Faith accompagna sa question d’un haussement de sourcils, incitant Madeline à lui répondre. Cette dernière acquiesça, incapable de prononcer un mot. Sa meilleure amie était mise de côté, et elle trouvait le courage de la rassurer, tout de même. Elle ne boudait pas, ne se révoltait pas, non, elle souriait. Alors que Madeline se sentait atrocement mal de repousser l’aide de Faith, cette dernière semblait le prendre bien. Sereinement. Et Madeline l’admirait pour cela. Elle avait eu raison d’avouer l’autre fois à Ezequiel que personne n’arrivait à la cheville de sa meilleure amie, pas même elle. Encore une fois, elle prouvait toutes ses qualités, son caractère exemplaire. Elle était la meilleure des amies, et Madeline savait la chance de l’avoir à ses côtés depuis huit ans. J’espère que ça durera encore longtemps, pensa la jeune capitaine, son regard planté dans celui de Faith. Des larmes de reconnaissance lui montaient peu à peu aux yeux, et sans le ding annonçant leur arrêt, Madeline n’aurait pu les retenir.

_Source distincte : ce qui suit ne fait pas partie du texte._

Lemma render_last (isAbsolute : bool) (x : string) (stack : list string) :
  kept (negb isAbsolute) stack -> x <> "" ->
  render isAbsolute (x :: stack) = before_last isAbsolute stack ++ x.
Proof.
  intros Hk Hx. destruct stack as [|y stack].
  - unfold render. cbn. destruct x; [contradiction|]. destruct isAbsolute; reflexivity.
  - rewrite (render_push _ x _ Hk) by discriminate. unfold before_last.
    now rewrite append_assoc.
Qed.

End Prefixes.

(** ** [updater.ts]: where the output directories lie *)

Section OutputNames.
Import Path Updater.
Variable host : Globals.Host.
Variable env : Globals.CocoonEnvironment.

Lemma group_class (p : ascii -> bool) (tail : Regex.re) (s : string) (c : Regex.captures) :
  p "/"%char = false -> Regex.group_free tail = true ->
  Regex.run (Regex.Cat (Regex.Group 1 (Regex.PlusC p)) tail) Regex.accept s [] = Some c ->
  exists name, Regex.lookup 1 c = Some name /\ segment name.
Proof.
  intros Hp Hg H. cbn [Regex.run] in H.
  apply plus_from_some in H as (pre & s' & Hne & Hall & -> & H).
  apply (run_group_free tail Hg) in H as (s2 & H). injection H as <-.
  exists pre. rewrite consumed_app. split; [reflexivity|].
  split; [exact (all_of_slash_free p pre Hp Hall)|exact Hne].
Qed.

Lemma name_pattern_segment (s name : string) :
  Regex.match_group1 name_pattern s = Js.Ret name -> segment name.
Proof.
  unfold Regex.match_group1. destruct (Regex.exec name_pattern s) as [c|] eqn:E; [|discriminate].
  apply exec_rest in E as (s0 & _ & H).
  apply group_class in H as (n & Hl & Hn); [|reflexivity|reflexivity].
  rewrite Hl. intros [= <-]. exact Hn.
Qed.

Lemma compiler_pattern_segment (s name : string) :
  Regex.match_group1 compiler_pattern s = Js.Ret name -> segment name.
Proof.
  unfold Regex.match_group1.
  destruct (Regex.exec compiler_pattern s) as [c|] eqn:E; [|discriminate].
  apply exec_rest in E as (s0 & _ & H). unfold compiler_pattern in H.
  apply run_str_i_some in H as (t' & s1 & _ & _ & H); [|reflexivity].
  apply group_class in H as (n & Hl & Hn); [|reflexivity|reflexivity].
  rewrite Hl. intros [= <-]. exact Hn.
Qed.

Lemma lib_name_pattern_segment (s name : string) :
  Regex.match_group1 lib_name_pattern s = Js.Ret name -> segment name.
Proof.
  unfold Regex.match_group1.
  destruct (Regex.exec lib_name_pattern s) as [c|] eqn:E; [|discriminate].
  apply exec_rest in E as (s0 & _ & H). unfold lib_name_pattern in H.
  rewrite run_cat, run_group in H.
  apply run_str_i_some in H as (t' & s1 & -> & Hsf & H); [|reflexivity].
  rewrite run_plus in H.
  apply plus_from_some in H as (pre & s' & Hne & Hall & -> & H).
  cbv beta in H.
  apply run_group_free in H as (s2 & H); [|reflexivity]. injection H as <-.
  rewrite <- append_assoc, consumed_app. cbn [Regex.lookup Nat.eqb]. intros [= <-].
  split.
  - rewrite slash_free_app, Hsf. exact (all_of_slash_free _ pre eq_refl Hall).
  - destruct t'; [exact Hne|discriminate].
Qed.

End OutputNames.

Section OutputDirs.
Import Path Updater.
Variable host : Globals.Host.
Variable env : Globals.CocoonEnvironment.

Lemma workspace_stack :
  exists isAbsolute stack,
    kept (negb isAbsolute) stack /\
    Globals.COMPILER_WORKSPACE_PATH host env = render isAbsolute stack.
Proof.
  unfold Globals.COMPILER_WORKSPACE_PATH.
  destruct (Globals.home host) as [|h hs].
  - exists false, [Globals.envToString env; "workspace"; "cocoon_compiler"; "opt"].
    destruct env; (split; [cbn; repeat split; discriminate|reflexivity]).
  - assert (E : Path.join [String h hs; "opt"; "cocoon_compiler"; "workspace";
                           Globals.envToString env]
                = Path.normalize
                    ((String h hs ++ "/opt/cocoon_compiler/workspace/")
                     ++ Globals.envToString env)).
    { destruct env; unfold Path.join; cbn [List.filter String.eqb Ascii.eqb negb
        Globals.envToString Path.join_with_slash]; rewrite !append_assoc; reflexivity. }
    rewrite E. apply normalize_stack; [discriminate|].
    apply ends_with_slash_app; destruct env; (discriminate || reflexivity).
Qed.

Lemma join_render (isAbsolute : bool) (stack : list string) (x : string) :
  kept (negb isAbsolute) stack -> segment x ->
  Path.join [render isAbsolute stack; x]
  = render isAbsolute (Path.normalize_segments (negb isAbsolute) [x] stack).
Proof.
  intros Hk [Hsf Hne]. rewrite join_two; [|apply render_not_empty|exact Hne].
  apply (normalize_render isAbsolute stack [x] Hk); [discriminate|].
  constructor; [split; assumption|constructor].
Qed.

Lemma data_stack :
  exists isAbsolute stack,
    kept (negb isAbsolute) ("data" :: stack) /\
    Globals.COMPILER_DATA_PATH host env = render isAbsolute ("data" :: stack) /\
    Globals.S3_STRUCTURE_FILE_PATH host env = render isAbsolute ("s3_structure.json" :: stack).
Proof.
  destruct workspace_stack as (isAbsolute & stack & Hk & Hw).
  exists isAbsolute, stack. split; [|split].
  - cbn [kept]. split; [reflexivity|]. split; [discriminate|]. split; [discriminate|].
    split; [discriminate|exact Hk].
  - unfold Globals.COMPILER_DATA_PATH. rewrite Hw.
    rewrite (join_render _ _ "data" Hk); [reflexivity|split; [reflexivity|discriminate]].
  - unfold Globals.S3_STRUCTURE_FILE_PATH. rewrite Hw.
    rewrite (join_render _ _ "s3_structure.json" Hk);
      [reflexivity|split; [reflexivity|discriminate]].
Qed.

Lemma output_in_placed (folder : string) (pattern : Regex.re) (c : IS3ContentData)
    (dir r : option string) :
  In folder folders ->
  (forall s name, Regex.match_group1 pattern s = Js.Ret name -> segment name) ->
  placed host env dir ->
  output_in folder pattern (Path.join [Globals.COMPILER_DATA_PATH host env; folder]) c dir
  = Js.Ret r ->
  placed host env r.
Proof.
  intros Hin Hpat Hdir. unfold output_in.
  destruct (String.eqb (Path.dirname (Key c)) folder).
  - destruct (Regex.match_group1 pattern (Path.basename (Key c))) as [name|] eqn:E;
      [|discriminate].
    cbn [Js.bind]. intros [= <-] outDir [= <-].
    exists folder, name. split; [exact Hin|]. split; [exact (Hpat _ _ E)|reflexivity].
  - intros [= <-]. exact Hdir.
Qed.

Lemma getOutputDir_placed (c : IS3ContentData) (r : option string) :
  getOutputDir host env c = Js.Ret r -> placed host env r.
Proof.
  unfold getOutputDir.
  destruct (output_in Globals.CORDOVA_PLATFORMS_FOLDER _ _ c None) as [d1|] eqn:E1;
    [|discriminate].
  apply output_in_placed in E1;
    [|unfold folders; cbn [In]; intuition reflexivity|exact name_pattern_segment|intros o; discriminate].
  cbn [Js.bind].
  destruct (output_in Globals.CORDOVA_COMPILERS_FOLDER _ _ c d1) as [d2|] eqn:E2;
    [|discriminate].
  apply output_in_placed in E2;
    [|unfold folders; cbn [In]; intuition reflexivity|exact compiler_pattern_segment|exact E1].
  cbn [Js.bind].
  destruct (output_in Globals.CORDOVA_PLUGINS_FOLDER _ _ c d2) as [d3|] eqn:E3;
    [|discriminate].
  apply output_in_placed in E3;
    [|unfold folders; cbn [In]; intuition reflexivity|exact name_pattern_segment|exact E2].
  cbn [Js.bind].
  destruct (output_in Globals.CORDOVA_LIBS_FOLDER _ _ c d3) as [d4|] eqn:E4;
    [|discriminate].
  apply output_in_placed in E4;
    [|unfold folders; cbn [In]; intuition reflexivity|exact lib_name_pattern_segment|exact E3].
  cbn [Js.bind]. intros E5.
  apply output_in_placed in E5;
    [exact E5|unfold folders; cbn [In]; intuition reflexivity|exact name_pattern_segment|exact E4].
Qed.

Faith remarqua les yeux brillants de son amie, mais n’en prit pas compte. Elle ne voulait l’embarrasser, et puis, elle n’avait besoin d’aucun mot pour comprendre ce que ces larmes représentaient. Comme depuis huit ans, Madeline la remerciait d’être là pour elle. Et Faith savait que sa confidente n’hésiterait jamais à la solliciter si besoin. Aucune nécessité de s’exprimer oralement, donc, puisque chacune connaissait l’ampleur de leur amitié.

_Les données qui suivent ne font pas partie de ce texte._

(** * car_value: the projection engine of the Streamlit dashboard

    A shallow embedding of

    - [app/streamlit/utils/prediction_logic.py]
      ([calculate_years_and_kms], [validate_selections], [validate_payloads],
      [validate_predictions]),
    - [app/streamlit/utils/data_processing.py]
      ([build_prediction_payloads], [calculate_depreciation_metrics],
      [calculate_brand_comparison_data]),
    - the [predict_clicked] handler of [app/streamlit/pages/predictor.py],

    together with the properties the specification states about them.

    Python [int] is [Z].  Python [float] and the [float64] cells of a pandas
    column are IEEE 754 binary64 numbers, taken from the Standard Library's
    [SpecFloat] at precision 53 and maximal exponent 1024, so that every
    quotient, product and difference below is rounded exactly as the
    interpreter rounds it.  A raised exception is a value of [result]. *)

From Stdlib Require Import ZArith List Bool String Lia SpecFloat.
From stdpp Require Import base option list gmap strings sorting.
Import ListNotations.

Local Open Scope Z_scope.

(** ** Exceptions *)

Inductive exn : Type :=
  | ZeroDivisionError
  | OverflowError
  | ValueError
  | KeyError
  | IndexError.

Inductive result (A : Type) : Type :=
  | Ok (a : A)
  | Raise (e : exn).
Arguments Ok {A} a.
Arguments Raise {A} e.

#[global] Instance result_ret : MRet result := fun _ a => Ok a.
#[global] Instance result_bind : MBind result := fun _ _ f r =>
  match r with
  | Ok a => f a
  | Raise e => Raise e
  end.

#[global] Instance result_fmap : FMap result := fun _ _ f r =>
  match r with
  | Ok a => Ok (f a)
  | Raise e => Raise e
  end.

Definition returns {A} (r : result A) : Prop := exists a, r = Ok a.

(** ** Binary64 arithmetic as Python and numpy use it *)

Abbreviation float := spec_float.

Module F64.

Definition prec : Z := 53.
Definition emax : Z := 1024.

Ce fut sans un mot que les deux cheerleaders quittèrent la station de métro, débouchant sur Lorimer Street. Comme toujours, elles s’extasièrent devant l’effervescence new-yorkaise. Les Klaxons des taxis, le pas de course des habitants, le bruit assourdissant du métro qui passait. Rien n’était habituel pour les deux jeunes Orégonaises, elles adoraient cela ! Elles se sentaient plongées dans un autre univers, loin du calme de Milwaukie et de ses rues ennuyeuses. Ici, tout allait vite, tout le monde était pressé, et si certains pouvaient le détestaient, les deux amies, elles, en profitaient.

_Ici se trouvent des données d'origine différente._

(** [sendCommand] when the unit under the cursor is live. *)
Lemma cluster_sendCommand_sent
  (i : JsVal) (rs : Obj RemoteWorker.t) (cbs : Obj nat) (rk : nat)
  (pr : list RemoteAware.PromiseState) (ls : Obj ListenerAware.Listener)
  (ha hat : JsVal) (wh : RemoteWorker.Which) (g : IdSource) (nw nc : nat)
  (es : list RemoteWorker.Effect) (name : string) (args : list JsVal)
  (k : string) (remote : RemoteWorker.t) (h : nat) :
  nth_error (keys rs) rk = Some k ->
  get k rs = Some remote ->
  RemoteWorker.worker remote = Some h ->
  k <> "" ->
  sendCommand name args
    (mk (RemoteAware.mk i rs cbs rk pr) ls ha hat wh
        (RemoteWorker.mkWorld g nw nc es)) =
  (Ret (length pr),
   mk (RemoteAware.mk i rs
         (set (fst (Ids.getUniqueId g)) (length pr) cbs)
         (RemoteAware.next_cursor (keys rs) rk)
         (pr ++ [RemoteAware.Pending])%list)
      ls ha hat wh
      (RemoteWorker.mkWorld (snd (Ids.getUniqueId g)) nw nc
         (es ++ [RemoteWorker.WorkerPost h
                   (Runs.broadcast_payload i
                      (Runs.request name args (fst (Ids.getUniqueId g))))
                   []])%list)).
Proof.
  intros Hnth Hget Hw Hk.
  unfold sendCommand. unfold bind at 1. unfold call at 1.
  unfold RemoteWorker.getUniqueId.
  cbn [world RemoteWorker.ids RemoteWorker.next_worker
       RemoteWorker.next_channel RemoteWorker.effects].
  destruct (Ids.getUniqueId g) as [cid g'] eqn:Hid. cbn [fst snd].
  unfold bind at 1. unfold mixin_pure at 1.
  unfold RemoteAware.registerCallbackId.
  cbn [with_world ra listeners httpAuthorization httpAccessToken which world
       with_ra RemoteAware.promises RemoteAware.callbacks
       RemoteAware.with_callbacks RemoteAware.with_promises RemoteAware.id
       RemoteAware.remotes RemoteAware.remoteKey].
  erewrite bind_ret; cycle 1.
  { apply (postMessage_step _ _ k). exact Hnth. }
  assert (Ht : truthy (VStr k) = true).
  { cbn [truthy]. destruct (String.eqb_spec k ""); [contradiction|reflexivity]. }
  rewrite Ht. cbn [negb]. unfold ret. f_equal.
  unfold Runs.post_effects, Runs.after_effects, Runs.at_cursor, remotes.
  cbn -[get Runs.broadcast_payload RemoteAware.next_cursor keys set].
  rewrite Hget, Hw. reflexivity.
Qed.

En se rendant à la station de métro de Lorimer Street, elles découvrirent une fresque immense. Elle représentait un paysage marin, avec la mer bleue et du sable jaune pâle. Des maisons colorées surplombait la côte rocheuse, et quelques parasols rouge et blanc étaient plantés sur la plage. Le dessin était en totale contradiction avec l’environnement new-yorkais, où le gris régnait partout. La route, les trottoirs, les murs des petits immeubles, ceux des hauts buildings, tout était grisâtre. Et cette touche de couleur venait égayer parfaitement la ville. Encore un élément qui séduisait Madeline et Faith.

- Je crois que je vais tomber amoureuse de cette ville, annonça cette dernière quand elles reprirent le chemin vers le métro.

- Ezequiel ne te suffit pas ? Il est pourtant encombrant …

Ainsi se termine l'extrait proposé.